When the residents from the 9th ward tried to return home they found the 9th ward to be in lockdown. They were refused admittance to their old neighborhood without a clear reason - basically only that it was unsafe, and that the entire ward was being demolished to make room for waterfront casinos and residential housing - a housing that the former inhabitants had no possibility of paying for, and they would as a direct consequence be unable to return home. In fact the City Counsel told them in rather direct terms that they were no longer welcome in New Orleans.
Apparently local authorities saw Katrina as a somewhat convenient way of getting rid of lower income classes and ‘scaling things up a bit’. Several real estate tycoons wanted to develop profitable casinos and convention centers along the shore as well, so everything was getting set up to in adherence to the Spain/Italy pre-WW II way, ie. solving problems by getting rid of them.
They haven’t succeeded yet. They haven’t stopped trying, but the opposition is getting stronger.
We met Andy at a bar in the French Quarter. He had just returned from a two month involuntary vacation in Los Angeles caused by massive surgery to his stomach and intestines due to living with a lacerated ulcer for a longer period of time. The ulcer was caused by working as a volunteer in the 9th ward, cleaning up and then rebuilding it. He worked all eighteen months without pay.

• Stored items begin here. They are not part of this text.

(** The checks of one worker, in order. *)
Definition checks_of (cfg : Config) '((name, ws) : string * Stats.WorkerStats) : list CheckResult :=
  let t := Thresholds cfg in
  let lossPct := pct (Stats.Lost ws) (Stats.Sent ws) in
  let dupPct := pct (Stats.Duplicated ws) (Stats.Received ws) in
  let total := Stats.Sent ws +u Stats.Received ws in
  let errPct := pct (Stats.Errors ws) total in
  if negb (Stats.Enabled ws) then [] else
  opt ((0 <? Stats.Sent ws) && negb (IsAdminWorker name))
    (hard ("message_loss:" ++s name) lossPct (lossGateThreshold (MaxLossPct t))
       [FloatArg "%.4f" lossPct; Lit "% loss (threshold "; FloatArg "%.4f" (MaxLossPct t); Lit "%)"])
  ++ opt ((0 <? Stats.Received ws) && negb (IsAdminWorker name))
    (hard ("duplication:" ++s name) dupPct (MaxDuplicationPct t)
       [FloatArg "%.4f" dupPct; Lit "% duplication (threshold "; FloatArg "%.4f" (MaxDuplicationPct t); Lit "%)"])
  ++ opt (fltb fzero (Stats.LatencyP99MS ws))
    (hard ("p99_latency:" ++s name) (Stats.LatencyP99MS ws) (MaxP99LatencyMS t)
       [Lit "P99="; FloatArg "%.1f" (Stats.LatencyP99MS ws); Lit "ms (threshold ";
        FloatArg "%.1f" (MaxP99LatencyMS t); Lit "ms)"])
  ++ opt (0 <? total)
    (hard ("error_rate:" ++s name) errPct (MaxErrorRatePct t)
       [FloatArg "%.4f" errPct; Lit "% error rate (threshold "; FloatArg "%.4f" (MaxErrorRatePct t); Lit "%)"])
  ++ opt (IsKeyedWorker name)
    (count_check "offset_order_violations" name (Stats.OffsetOrderViolations ws) (MaxOffsetOrderViolations t)
       [num (Stats.OffsetOrderViolations ws); Lit " per-partition offset-order violations"])
  ++ opt (IsConsumerGroupWorker name)
    (count_check "group_loss_across_rebalance" name (Stats.GroupLossAcrossRebal ws) (MaxGroupLossAcrossRebalance t)
       [num (Stats.GroupLossAcrossRebal ws); Lit " messages lost across rebalance"])
  ++ opt (IsTransactionsWorker name)
    (count_check "eos_violations" name (Stats.EOSViolations ws) (MaxEOSViolations t)
       [num (Stats.EOSViolations ws); Lit " EOS violations (KIP-890 V1 same-epoch residual ";
        num (Stats.KIP890Residual ws); Lit " EXCLUDED per spec §2.5)"])
  ++ opt (IsTransactionsWorker name)
    (mk_CheckResult ("kip890_residual:" ++s name) true true (f_of_Z (Stats.KIP890Residual ws)) fzero
       [num (Stats.KIP890Residual ws);
        Lit " KIP-890 V1 same-epoch zombie admissions (upstream-shared, informational only)"])
  ++ opt (IsOffsetLagWorker name)
    (count_check "lag_accuracy" name (Stats.LagAccuracyErrorMsgs ws) (MaxLagAccuracyErrorMsgs t)
       [num (Stats.LagAccuracyErrorMsgs ws); Lit " msgs lag accuracy error"])
  ++ opt (IsAdminWorker name)
    (mk_CheckResult ("admin_op_failures:" ++s name) (Stats.AdminOpFailures ws =? 0) false
       (f_of_Z (Stats.AdminOpFailures ws)) fzero
       [num (Stats.AdminOpFailures ws); Lit " admin op failures ("; num (Stats.AdminInvalidRejected ws);
        Lit " invalid partition ops correctly rejected)"]).
(* ===== verification/Worker.v ===== *)
(** * The shared worker (burnin/worker/worker.go and util.go)

    [BaseWorker]: its counters, accumulators and tracker, the helpers the
    concrete workers call, and the record headers.  Contexts, wait groups, the
    rate limiter and the logger are outside the state; the Prometheus calls a
    worker makes are collected in [events]. *)

From S2P Require Import Prelude Float64 GoStr Payload Config Metrics Transport Tracker.
From S2P Require Verdict.
From Stdlib Require Import Ascii.
Local Open Scope string_scope.
Local Open Scope Z_scope.

(** ** Records and headers (util.go)

    Header values are byte strings; a record's value is its list of bytes. *)

Record RecordHeader := mk_RecordHeader { hKey : string; hValue : string }.

Record KRecord := mk_KRecord {
  rTopic : string; rKey : option string; rValue : list Z;
  rHeaders : list RecordHeader; rOffset : Z
}.

(** [now] is time.Now().UnixNano(). *)
Definition stampHeaders (producerID : string) (seq : Z) (crcHex : string) (now : Z) : list RecordHeader :=
  [mk_RecordHeader AttrWorkerID producerID;
   mk_RecordHeader AttrSequence (FormatUint seq);
   mk_RecordHeader AttrContentHash crcHex;
   mk_RecordHeader AttrTimestampNS (FormatInt now)].

(** What extractMeta has read so far; [m_sentAt = None] is the zero time. *)
Record Meta := mk_Meta { m_producerID : string; m_seq : Z; m_crcHex : string; m_sentAt : option Z }.

Definition meta_step (m : Meta) (h : RecordHeader) : Meta :=
  if String.eqb (hKey h) AttrWorkerID
  then mk_Meta (hValue h) (m_seq m) (m_crcHex m) (m_sentAt m)
  else if String.eqb (hKey h) AttrContentHash
  then mk_Meta (m_producerID m) (m_seq m) (hValue h) (m_sentAt m)
  else if String.eqb (hKey h) AttrSequence
  then match ParseUint (hValue h) with
       | Some n => mk_Meta (m_producerID m) n (m_crcHex m) (m_sentAt m)
       | None => m
       end
  else if String.eqb (hKey h) AttrTimestampNS
  then match ParseInt (hValue h) with
       | Some ns => mk_Meta (m_producerID m) (m_seq m) (m_crcHex m) (Some ns)
       | None => m
       end
  else m.

(** The metadata and [ok]. *)
Definition extractMeta (headers : list RecordHeader) : Meta * bool :=
  match headers with
  | [] => (mk_Meta "" 0 "" None, false)
  | _ =>
      let m := foldl meta_step (mk_Meta "" 0 "" None) headers in
      (m, negb (String.eqb (m_producerID m) ""))
  end.

(** ** BaseWorker *)

Section BaseWorker.
Context `{HdrHistogram}.

Record BaseWorker := mk_BaseWorker {
  name : string; channelName : string; channelIndex : Z; cfg : Config; workerCfg : WorkerConfig;
  sizeDistrib : option SizeDistribution;
  trk : Track.Tracker; latAccum : Latency.LatencyAccumulator;
  peakRate : Peak.PeakRateTracker; rateWindow : Sliding.SlidingRateWindow;
  consumerReady : bool; disconnectGen : Z;
  sent : Z; received : Z; errors : Z; corrupted : Z; reconnections : Z; downtime : Z;
  duplicated : Z; deleted : Z;
  offsetOrderViolations : Z; groupLossRebalance : Z; eosViolations : Z; lagAccuracyErrMax : Z;
  adminOpFailures : Z; adminInvalidRejected : Z; kip890Residual : Z;
  events : list metric_event
}.

#[global] Instance eta_BaseWorker : Eta BaseWorker := fun b =>
  mk_BaseWorker (name b) (channelName b) (channelIndex b) (cfg b) (workerCfg b) (sizeDistrib b)
    (trk b) (latAccum b) (peakRate b) (rateWindow b) (consumerReady b) (disconnectGen b)
    (sent b) (received b) (errors b) (corrupted b) (reconnections b) (downtime b)
    (duplicated b) (deleted b) (offsetOrderViolations b) (groupLossRebalance b)
    (eosViolations b) (lagAccuracyErrMax b) (adminOpFailures b) (adminInvalidRejected b)
    (kip890Residual b) (events b).

(** [workerCfg] is the block GetWorkerConfig finds; for an unknown name the code
    would dereference nil, so there is no worker. *)
Definition NewBaseWorker (nm channel : string) (idx : Z) (c : Config) : option BaseWorker :=
  wc ← GetWorkerConfig c nm;
  let dist :=
    if String.eqb (SizeMode (Message c)) "distribution" then
      match ParseDistribution (SizeDistributionText (Message c)) with
      | Ok d => Some d
      | Err _ => None
      end
    else None in
  Some {| name := nm; channelName := channel; channelIndex := idx; cfg := c; workerCfg := wc;
    sizeDistrib := dist;
    trk := Track.New (ReorderWindow (Message c)); latAccum := Latency.NewLatencyAccumulator;
    peakRate := Peak.NewPeakRateTracker; rateWindow := Sliding.NewSlidingRateWindow;
    consumerReady := false; disconnectGen := 0;
    sent := 0; received := 0; errors := 0; corrupted := 0; reconnections := 0; downtime := 0;
    duplicated := 0; deleted := 0; offsetOrderViolations := 0; groupLossRebalance := 0;
    eosViolations := 0; lagAccuracyErrMax := 0; adminOpFailures := 0; adminInvalidRejected := 0;
    kip890Residual := 0; events := [] |}.

(** The limiter's rate and burst. *)
Definition limiter_burst (wc : WorkerConfig) : Z := if Rate wc <? 1 then 1 else Rate wc.

(** *** Accessors *)

Definition SentCount (b : BaseWorker) : Z := sent b.
Definition ReceivedCount (b : BaseWorker) : Z := received b.
Definition ErrorCount (b : BaseWorker) : Z := errors b.
Definition CorruptedCount (b : BaseWorker) : Z := corrupted b.
Definition ReconnectionCount (b : BaseWorker) : Z := reconnections b.
Definition DuplicatedCount (b : BaseWorker) : Z := duplicated b.
Definition DeletedCount (b : BaseWorker) : Z := deleted b.
Definition DowntimeSeconds_ (b : BaseWorker) : float64 :=
  fdiv (f_of_Z (downtime b)) (f_of_Z Time.Second).

(** *** Client configuration builders *)

Definition kafkaClientCfg (b : BaseWorker) (suffix : string) : KafkaClientConfig :=
  let k := Kafka (cfg b) in
  let clientID := ClientIDPrefix (Broker (cfg b)) ++s "-" ++s channelName b in
  let clientID := if String.eqb suffix "" then clientID else clientID ++s "-" ++s suffix in
  {| cc_Bootstrap := Address (Broker (cfg b)); cc_ClientID := clientID;
     cc_Acks := Acks k; cc_Compression := Compression k; cc_IsolationLevel := IsolationLevel k;
     cc_Idempotent := Idempotent k;
     cc_TransactionalID := ""; cc_ConsumerGroup := ""; cc_ConsumeTopics := [];
     cc_TxnTimeoutMS := TxnTimeoutMS k; cc_FetchMaxWaitMS := FetchMaxWaitMS k;
     cc_DisableAutoCommit := false;
     cc_SASLMechanism := SASLMechanism k; cc_SASLUsername := SASLUsername k;
     cc_SASLPassword := SASLPassword k; cc_TLS := TLS k |}.

Definition groupID (b : BaseWorker) (suffix : string) : string :=
  let g := GroupPrefix (Kafka (cfg b)) ++s "-" ++s channelName b in
  if String.eqb suffix "" then g else g ++s "-" ++s suffix.

(** *** Counter helpers *)

Definition emit (e : metric_event) (b : BaseWorker) : BaseWorker :=
  b <| events ::= fun l => (l ++ [e])%list |>.

Definition add1 (x : Z) : Z := x +u 1.

Definition recordSent (bytes : Z) (b : BaseWorker) : BaseWorker :=
  let b := b <| sent ::= add1 |> <| rateWindow ::= Sliding.Record_ |> <| peakRate ::= Peak.Record_ |> in
  emit (RecordBytesSent (name b) bytes) (emit (IncSent (name b) (channelName b)) b).

Definition recordReceived (bytes : Z) (b : BaseWorker) : BaseWorker :=
  let b := b <| received ::= add1 |> in
  emit (RecordBytesReceived (name b) bytes) (emit (IncReceived (name b) (channelName b)) b).

Definition recordDeleted (b : BaseWorker) : BaseWorker :=
  emit (IncDelete (name b)) (b <| deleted ::= add1 |>).
Definition recordError (errType : string) (b : BaseWorker) : BaseWorker :=
  emit (IncError (name b) errType) (b <| errors ::= add1 |>).
Definition recordCorrupted (b : BaseWorker) : BaseWorker :=
  emit (IncCorrupted (name b)) (b <| corrupted ::= add1 |>).
Definition recordReconnection (b : BaseWorker) : BaseWorker :=
  emit (IncReconnection (name b)) (b <| reconnections ::= add1 |>).
Definition recordLatency (d : Z) (b : BaseWorker) : BaseWorker :=
  emit (ObserveLatency (name b) d) (b <| latAccum ::= fun a => Latency.Record_ a d |>).
Definition recordOffsetOrderViolation (b : BaseWorker) : BaseWorker :=
  emit (IncOffsetOrderViolation (name b)) (b <| offsetOrderViolations ::= add1 |>).

Definition recordGroupLossRebalance (n : Z) (b : BaseWorker) : BaseWorker :=
  if n =? 0 then b
  else
    Nat.iter (Z.to_nat n) (emit (IncGroupLossRebalance (name b)))
      (b <| groupLossRebalance ::= fun x => x +u n |>).

Definition recordEOSViolation (b : BaseWorker) : BaseWorker :=
  emit (IncEOSViolation (name b)) (b <| eosViolations ::= add1 |>).
Definition recordAdminOpFailure (b : BaseWorker) : BaseWorker :=
  emit (IncAdminOpFailure (name b)) (b <| adminOpFailures ::= add1 |>).
Definition recordAdminInvalidRejected (b : BaseWorker) : BaseWorker :=
  emit (IncAdminInvalidRejected (name b)) (b <| adminInvalidRejected ::= add1 |>).
Definition recordKIP890Residual (b : BaseWorker) : BaseWorker :=
  emit (IncKIP890Residual (name b)) (b <| kip890Residual ::= add1 |>).

(** The compare-and-swap loop, run without interference. *)
Definition setLagAccuracyErr (v : Z) (b : BaseWorker) : BaseWorker :=
  if v <=? lagAccuracyErrMax b then b
  else emit (SetLagAccuracyError (name b) (f_of_Z v)) (b <| lagAccuracyErrMax := v |>).

(** [recordTracked]: the flag is isDuplicate. *)
Definition recordTracked (producerID : string) (seq : Z) (b : BaseWorker) : bool * BaseWorker :=
  let '(dup, oo, t) := Track.Record_ (trk b) producerID seq in
  let b := b <| trk := t |> in
  let b := if dup then emit (IncDuplicated (name b)) (b <| duplicated ::= add1 |>) else b in
  let b := if oo then emit (IncOutOfOrder (name b)) b else b in
  (dup, b).

(** [r] is what rand.IntN returns to SelectSize. *)
Definition selectMessageSize (r : Z) (b : BaseWorker) : Z :=
  match sizeDistrib b with
  | Some d =>
      if String.eqb (SizeMode (Message (cfg b))) "distribution" then SelectSize d r
      else SizeBytes (Message (cfg b))
  | None => SizeBytes (Message (cfg b))
  end.

Definition addDowntime (d : Z) (b : BaseWorker) : BaseWorker :=
  emit (AddDowntime (name b) (Seconds d)) (b <| downtime ::= fun x => x +u u64_wrap d |>).

Definition metricObserveSend (d : Z) (b : BaseWorker) : BaseWorker :=
  emit (ObserveSendDuration (name b) d) b.

Definition AdvanceRateWindows (b : BaseWorker) : BaseWorker :=
  b <| rateWindow ::= Sliding.Advance |> <| peakRate ::= Peak.Advance |>.

Definition ResetAfterWarmup (b : BaseWorker) : BaseWorker :=
  b <| trk ::= Track.Reset |> <| latAccum ::= Latency.Reset_ |>
    <| peakRate := Peak.NewPeakRateTracker |> <| rateWindow ::= Sliding.Reset_ |>
    <| sent := 0 |> <| received := 0 |> <| errors := 0 |> <| corrupted := 0 |>
    <| reconnections := 0 |> <| downtime := 0 |> <| duplicated := 0 |> <| deleted := 0 |>
    <| offsetOrderViolations := 0 |> <| groupLossRebalance := 0 |> <| eosViolations := 0 |>
    <| lagAccuracyErrMax := 0 |> <| adminOpFailures := 0 |> <| adminInvalidRejected := 0 |>
    <| kip890Residual := 0 |>.

(** signalReady closes the channel once; a closed channel stays closed. *)
Definition signalReady (b : BaseWorker) : BaseWorker := b <| consumerReady := true |>.

Definition DisconnectConsumers (b : BaseWorker) : BaseWorker := b <| disconnectGen ::= add1 |>.
Definition disconnectGeneration (b : BaseWorker) : Z := disconnectGen b.

(** ** Receiving a record

    The part of handleRecord every data worker shares: integrity, then latency.
    [now] is the time the record is handled. *)

Definition verify_record (r : KRecord) (m : Meta) (b : BaseWorker) : BaseWorker :=
  if negb (String.eqb (m_crcHex m) "") && negb (VerifyCRC (rValue r) (m_crcHex m))
  then recordCorrupted b else b.

Definition latency_record (now : Z) (m : Meta) (b : BaseWorker) : BaseWorker :=
  match m_sentAt m with
  | Some t => recordLatency (Verdict.time_Sub now t) b
  | None => b
  end.

(** The rest of handleRecord once the record is counted. *)
Definition check_record (now : Z) (r : KRecord) (b : BaseWorker) : BaseWorker :=
  let '(m, ok) := extractMeta (rHeaders r) in
  if negb ok then b
  else snd (recordTracked (m_producerID m) (m_seq m) (latency_record now m (verify_record r m b))).

(** handleRecord of produce_round_trip, consumer_group and offset_commit_lag. *)
Definition handleRecord (now : Z) (r : KRecord) (b : BaseWorker) : BaseWorker :=
  check_record now r (recordReceived (Z.of_nat (length (rValue r))) b).

End BaseWorker.
(* ===== verification/Loops.v ===== *)
(** * The consume and produce loops of the data workers

    The six workers repeat the same two loops around their own handlers
    (burnin/worker/*.go).  One turn of a loop is a function of what the outside
    answers in that turn (context, client construction, fetch, rate limiter,
    produce), collected in an environment record; a loop is the fold over the
    answers of its turns.  Each turn is one atomic step of the worker's state. *)

From S2P Require Import Prelude Float64 GoStr Payload Config Metrics Transport Tracker Worker.
From Stdlib Require Import Ascii.
Local Open Scope string_scope.
Local Open Scope Z_scope.

(** The interface a concrete worker offers to the shared code: its embedded
    BaseWorker. *)
Class Worker `{HdrHistogram} (W : Type) := {
  base : W -> BaseWorker;
  upd_base : (BaseWorker -> BaseWorker) -> W -> W;
  base_upd : forall f w, base (upd_base f w) = f (base w)
}.

(** ** consumeLoop *)

(** A fetched batch: per partition, the records with the time each is handled. *)
Definition Fetches : Type := list (Z * list (Z * KRecord)).

(** PollFetches: either fetches.Errors() is non-empty, or the records. *)
Inductive poll := PollErrors | PollRecords (f : Fetches).

Record consume_env := mk_consume_env {
  ce_cancelled : bool;        (* ctx.Err() != nil at the head of the loop *)
  ce_client : bool;           (* NewClient succeeded *)
  ce_elapsed : Z;             (* time.Since(start) when it did not *)
  ce_sleep : bool;            (* sleepCtx(ctx, time.Second) *)
  ce_poll : poll;
  ce_commit : bool;           (* CommitRecords succeeded, for the worker that commits *)
  ce_cancelled_poll : bool    (* ctx.Err() != nil after a fetch or commit error *)
}.

(** The locals of the loop: [gen], and whether [cli] is a live client. *)
Record consumer := mk_consumer { cs_gen : Z; cs_open : bool }.

(** Does the loop go on? *)
Inductive control := Continue | Return.

Section Consume.
Context `{Worker W}.

(** [deliver] is what the worker does with a batch; it may end the loop. *)
Definition consume_turn (generation : W -> Z) (deliver : consume_env -> Fetches -> W -> W * control)
    (env : consume_env) (w : W) (c : consumer) : W * consumer * control :=
  if ce_cancelled env then (w, c, Return) else
  let poll_part (w : W) (c : consumer) :=
    let w := upd_base signalReady w in
    match ce_poll env with
    | PollErrors =>
        if ce_cancelled_poll env then (w, c, Return)
        else (upd_base (recordError "fetch_failure") w, mk_consumer (cs_gen c) false, Continue)
    | PollRecords f => let '(w, k) := deliver env f w in (w, c, k)
    end in
  if negb (cs_open c) || negb (generation w =? cs_gen c) then
    let gen := generation w in
    if negb (ce_client env) then
      let w := upd_base (fun b => addDowntime (ce_elapsed env) (recordError "connect_failure" b)) w in
      (w, mk_consumer gen (cs_open c), if ce_sleep env then Continue else Return)
    else
      let w := if cs_open c then upd_base recordReconnection w else w in
      poll_part w (mk_consumer gen true)
  else poll_part w c.

Fixpoint consume_loop (generation : W -> Z) (deliver : consume_env -> Fetches -> W -> W * control)
    (envs : list consume_env) (w : W) (c : consumer) : W * consumer * control :=
  match envs with
  | [] => (w, c, Continue)
  | env :: envs =>
      let '(w, c, k) := consume_turn generation deliver env w c in
      match k with
      | Return => (w, c, Return)
      | Continue => consume_loop generation deliver envs w c
      end
  end.

(** fetches.EachPartition / EachRecord, with the partition at hand. *)
Definition each_record (handle : Z -> Z -> KRecord -> W -> W) (f : Fetches) (w : W) : W :=
  foldl (fun w '(partition, rs) =>
    foldl (fun w '(now, r) => handle partition now r w) w rs) w f.

End Consume.

(** ** Start *)

(** What Start finds outside: kgo.NewClient and kadm's CreateTopics, and the
    environment variables. *)
Record start_env := mk_start_env {
  se_getenv : string -> string;
  se_build : list kgo_opt -> result unit;
  se_create : string -> Z -> Z -> option error
}.

(** The goroutines a worker launches; a consumer with the client it builds. *)
Inductive goroutine :=
  | ConsumeLoop (client : KafkaClientConfig)
  | RebalanceChurner
  | LagSampler (client : KafkaClientConfig)
  | ProduceLoop (pi : Z)
  | ChurnLoop.

(** if n < 1 { n = 1 } *)
Definition at_least_one (n : Z) : Z := if n <? 1 then 1 else n.

Section Start.
Context `{HdrHistogram}.

(** The admin client and CreateTopic of every data worker's Start. *)
Definition provision (env : start_env) (topic : string) (b : BaseWorker) : result unit :=
  match NewClient (se_build env) (se_getenv env) (kafkaClientCfg b "admin") with
  | Err e => Err (Lit "build kafka client: " :: e)
  | Ok _ =>
      match CreateTopic (se_create env) topic (Partitions (Kafka (cfg b)))
              (ReplicationFactor (Kafka (cfg b))) with
      | Some e => Err (err_text e)
      | None => Ok tt
      end
  end.

(** The client configuration a group consumer builds. *)
Definition group_consumer (b : BaseWorker) (suffix group topic : string) : KafkaClientConfig :=
  (kafkaClientCfg b suffix) <| cc_ConsumerGroup := group |> <| cc_ConsumeTopics := [topic] |>.

(** The tags c0, c1, ... of the consumers of a channel. *)
Definition consumer_tags (b : BaseWorker) : list string :=
  map (fun i => "c" ++s FormatInt i) (seqZ 0 (at_least_one (ConsumersPerChannel (workerCfg b)))).

(** The producer goroutines of StartProducers. *)
Definition producers_of (b : BaseWorker) : list goroutine :=
  map ProduceLoop (seqZ 0 (at_least_one (ProducersPerChannel (workerCfg b)))).

End Start.

(** ** produceLoop *)

Record produce_env := mk_produce_env {
  pe_cancelled : bool;        (* ctx.Err() != nil at the head of the loop *)
  pe_client : bool;           (* NewClient succeeded *)
  pe_sleep : bool;            (* sleepCtx after a failed NewClient *)
  pe_rate : bool;             (* the limiter let the producer through *)
  pe_draw : Z;                (* rand.IntN of SelectSize *)
  pe_rnd : nat -> Z;          (* rand.Uint64 words of Build *)
  pe_now : Z;                 (* time.Now().UnixNano() of stampHeaders *)
  pe_acked : bool;            (* ProduceSync returned no error *)
  pe_cancelled_produce : bool; (* ctx.Err() != nil after a produce error *)
  pe_elapsed : Z              (* time.Since(start) *)
}.

(** The fields every data worker repeats; [prodCli]: a live producer client. *)
Record producer_part := mk_producer_part { topic : string; group : string; seq : Z; prodCli : bool }.
#[global] Instance eta_producer_part : Eta producer_part := fun p =>
  mk_producer_part (topic p) (group p) (seq p) (prodCli p).

Section Produce.
Context `{HdrHistogram}.

(** fmt.Sprintf("%s-p%d", w.channelName, pi) *)
Definition producer_id (b : BaseWorker) (pi : Z) : string :=
  channelName b ++s "-p" ++s FormatInt pi.

(** fmt.Sprintf("k%d", keySeq % uint64(Partitions*4+1)) *)
Definition record_key (b : BaseWorker) (keySeq : Z) : string :=
  "k" ++s FormatUint (keySeq mod u64_wrap ((Partitions (Kafka (cfg b)) *i 4) +i 1)).

(** What a turn leaves: the worker, the producer fields, [keySeq], the record
    handed to ProduceSync (if the turn got there) and whether it was acked. *)
Record produced := mk_produced {
  pd_base : BaseWorker; pd_part : producer_part; pd_keySeq : Z;
  pd_record : option (KRecord * bool); pd_control : control
}.

Definition produce_turn (keyed : bool) (pi : Z) (env : produce_env)
    (b : BaseWorker) (p : producer_part) (keySeq : Z) : produced :=
  if pe_cancelled env then mk_produced b p keySeq None Return
  else if negb (prodCli p) && negb (pe_client env) then
    mk_produced (recordError "connect_failure" b) p keySeq None
      (if pe_sleep env then Continue else Return)
  else
    let p := p <| prodCli := true |> in
    if negb (pe_rate env) then mk_produced b p keySeq None Return
    else
      let p := p <| seq ::= add1 |> in
      let keySeq := if keyed then keySeq +u 1 else keySeq in
      let '(body, crcHex) := Build (pe_rnd env) (selectMessageSize (pe_draw env) b) in
      let rec := {| rTopic := topic p; rKey := if keyed then Some (record_key b keySeq) else None;
                    rValue := body;
                    rHeaders := stampHeaders (producer_id b pi) (seq p) crcHex (pe_now env);
                    rOffset := 0 |} in
      if negb (pe_acked env) then
        if pe_cancelled_produce env then mk_produced b p keySeq (Some (rec, false)) Return
        else mk_produced (recordError "produce_failure" b) (p <| prodCli := false |>) keySeq
               (Some (rec, false)) Continue
      else
        mk_produced (recordSent (Z.of_nat (length body)) (metricObserveSend (pe_elapsed env) b))
          p keySeq (Some (rec, true)) Continue.

(** The loop of one producer: the final state and the records in order. *)
Fixpoint produce_loop (keyed : bool) (pi : Z) (envs : list produce_env)
    (b : BaseWorker) (p : producer_part) (keySeq : Z)
    : BaseWorker * producer_part * list (KRecord * bool) :=
  match envs with
  | [] => (b, p, [])
  | env :: envs =>
      let d := produce_turn keyed pi env b p keySeq in
      let out := match pd_record d with Some r => [r] | None => [] end in
      match pd_control d with
      | Return => (pd_base d, pd_part d, out)
      | Continue =>
          let '(b, p, rs) := produce_loop keyed pi envs (pd_base d) (pd_part d) (pd_keySeq d) in
          (b, p, (out ++ rs)%list)
      end
  end.

(** StopProducers of a data worker: close the producer client. *)
Definition stop_producer (p : producer_part) : producer_part := p <| prodCli := false |>.

End Produce.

He arrived 6 months after Katrina, and basically just wanted to help people in need - and he ended up staying for eighteen months. When they started the clean up process, and keep in mind that this was half a year after Katrina, they were finding the bloated bodies of humans and animals alike. Although the government claimed to have recovered the bodies, and that they had even marked all the houses in the area as ‘checked’ (they had a system of ‘x-ing’ the houses checked), the volunteers told a different story.
In spite of all this treachery, deceit and what seems to be a clear cut case of ill will the people of New Orleans keep smiling at life. They’re still in love with her. They accept her as flawed but insist that it’s a vital part of her beauty. They keep going out at night listening to music and drinking cold Abitas. They keep creating New Orleans by enjoying it, and that is what she is.
New Orleans it the unification. In her ldim lights we are the same. In the deafening sound of a Bourbon Street jazzbar we are all poets and lovers, regardless of income, regardless of standing. And please, let’s keep it that way.
But just because you see them smiling, don’t assume they’re okay.